**DATA:**

(** Segments of later lives are above those of earlier ones. *)
Lemma lives_ordered pa pb m ls m' : lives pa pb m ls m' -> fm_clean m' = true ->
  forall i j A B k l s s' info info', ls !! i = Some A -> ls !! j = Some B -> (i < j)%nat ->
    A k s info -> B l s' info' -> si_segment info < si_segment info'.
Proof.
  induction 1 as [m|m m1 m2 claims rest Hl Hr IH]; intros Hh i j A B k l s s' info info' Hi Hj Hij HA HB;
    [discriminate|].
  destruct (lives_climb _ _ _ _ _ Hr Hh) as [Hh1 Hrest].
  destruct j as [|j]; [lia|]. destruct i as [|i].
  - injection Hi as <-. destruct (life_climbs _ _ _ _ _ Hl Hh1) as (_ & Hcl & _).
    destruct (proj2 (Hcl 0 (above_zero m)) k s info HA) as [_ Hab].
    pose proof (Hrest _ j B l s' info' Hab Hj HB). lia.
  - apply (IH Hh i j A B k l s s'); auto. lia.
Qed.

Lemma lives_apart pa pb m ls m' : lives pa pb m ls m' -> fm_clean m' = true ->
  forall i A, ls !! i = Some A -> apart A.
Proof.
  induction 1 as [m|m m1 m2 claims rest Hl Hr IH]; intros Hh [|i] A Hi; try discriminate.
  - injection Hi as <-. destruct (lives_climb _ _ _ _ _ Hr Hh) as [Hh1 _].
    exact (proj2 (proj2 (life_climbs _ _ _ _ _ Hl Hh1))).
  - exact (IH Hh i A Hi).
Qed.

(** ** What keys a session *)

(** The session names segment [i], and its keys, while it has them, are the halves of what
    the book gave for [i]. *)
Definition keyed_at (i : Z) (s : Session) : Prop :=
  sx_segment (ss_ctx s) = i /\ forall keys, ss_keys s = Some keys ->
    exists (r r' : R) body, segment_read r i = (r', Ok body) /\ keys = split_segment body.

Lemma issue_reads (c c' : FCore) seg : issue c = (c', Some (Ok seg)) ->
  exists (r r' : R), segment_read r (next_of c) = (r', Ok (cs_inner seg)).
Proof.
  unfold issue, issue_reserved. intros E.
  repeat (case_match_in E; try discriminate). injection E as _ <-.
  eexists _, _. eassumption.
Qed.

Lemma took_keyed (c c' : FCore) s info : took c (c', Ok (s, info)) -> keyed_at (si_segment info) s.
Proof.
  intros [_ Ht]. destruct (Ht s info eq_refl) as (d & seg & _ & E & -> & Hi & Hk).
  split; [exact Hi|]. intros keys Hs. destruct Hk as [Hk|Hk]; [|congruence].
  destruct (issue_reads _ _ _ E) as (r & r' & Hr). exists r, r', (cs_inner seg).
  split; [exact Hr|]. rewrite Hs in Hk. injection Hk as ->. reflexivity.
Qed.

Lemma process_keyed (c c' : FCore) claims k s info : process c c' claims -> claims k s info ->
  keyed_at (si_segment info) s.
Proof.
  intros Hp. destruct Hp as [fuel opts audit ep deadline book g c' Hg _ _|ep deadline t c' r Hr|c' _];
    [| |intros []].
  - intros Ho. apply (opened_in_turns ep deadline c g k s info Hg) in Ho as (a & b & _ & Hk).
    exact (took_keyed a b s info Hk).
  - intros [_ ->]. eapply took_keyed.
    exact (ends_runs _ _ _ _ (client_handshake_took c ep deadline) Hr).
Qed.

Lemma lives_keyed pa pb m ls m' : lives pa pb m ls m' -> forall i A k s info,
  ls !! i = Some A -> A k s info -> keyed_at (si_segment info) s.
Proof.
  induction 1 as [m|m m1 m2 claims rest Hl _ IH]; intros [|i] A k s info Hi Hk; try discriminate.
  - injection Hi as <-. destruct Hl; [destruct Hk..|eapply process_keyed; eassumption].
  - exact (IH i A k s info Hi Hk).
Qed.

(** C1: no two sessions of an end share a segment, over its whole life.  Take any sequence
    of server and client processes over the two anchor files, whatever the calls of the
    files, the network and the other parts answer: each recovers the files, opens the
    allocator and establishes sessions, a server in any interleaving of any connections;
    each may fail at any step, stop or be cut off at any point, also by a crash of the
    machine that brings back earlier contents of the files.  Two sessions of two different
    processes, or of two connections of one, name different segments of the book, and each
    is keyed by the halves of what the book gave at the segment it names, unless a torn
    record has passed the digest. *)
Theorem sessions_never_share pa pb m ls m' i j A B k l s s' info info' :
  lives pa pb m ls m' -> fm_clean m' = true ->
  ls !! i = Some A -> ls !! j = Some B -> (i, k) <> (j, l) ->
  A k s info -> B l s' info' ->
  si_segment info <> si_segment info' /\
  keyed_at (si_segment info) s /\ keyed_at (si_segment info') s'.
Proof.
  intros Hl Hh Hi Hj Hne HA HB.
  split; [|split; [exact (lives_keyed _ _ _ _ _ Hl i A k s info Hi HA)
                  |exact (lives_keyed _ _ _ _ _ Hl j B l s' info' Hj HB)]].
  destruct (Nat.lt_trichotomy i j) as [Hij|[->|Hij]].
  - pose proof (lives_ordered _ _ _ _ _ Hl Hh i j A B k l s s' info info' Hi Hj Hij HA HB). lia.
  - replace B with A in HB by congruence.
    apply (lives_apart _ _ _ _ _ Hl Hh j A Hi k l s s' info info' HA HB). congruence.
  - pose proof (lives_ordered _ _ _ _ _ Hl Hh j i B A l k s' s info' info Hj Hi Hij HB HA). lia.
Qed.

**BRIEF:** Using the records above, write out exactly the lines between the one holding "split; [exact Hi|]." and the one holding "[| |intros []].", inclusive; leave everything else out.

**SOLUTION:**
  split; [exact Hi|]. intros keys Hs. destruct Hk as [Hk|Hk]; [|congruence].
  destruct (issue_reads _ _ _ E) as (r & r' & Hr). exists r, r', (cs_inner seg).
  split; [exact Hr|]. rewrite Hs in Hk. injection Hk as ->. reflexivity.
Qed.

Lemma process_keyed (c c' : FCore) claims k s info : process c c' claims -> claims k s info ->
  keyed_at (si_segment info) s.
Proof.
  intros Hp. destruct Hp as [fuel opts audit ep deadline book g c' Hg _ _|ep deadline t c' r Hr|c' _];
    [| |intros []].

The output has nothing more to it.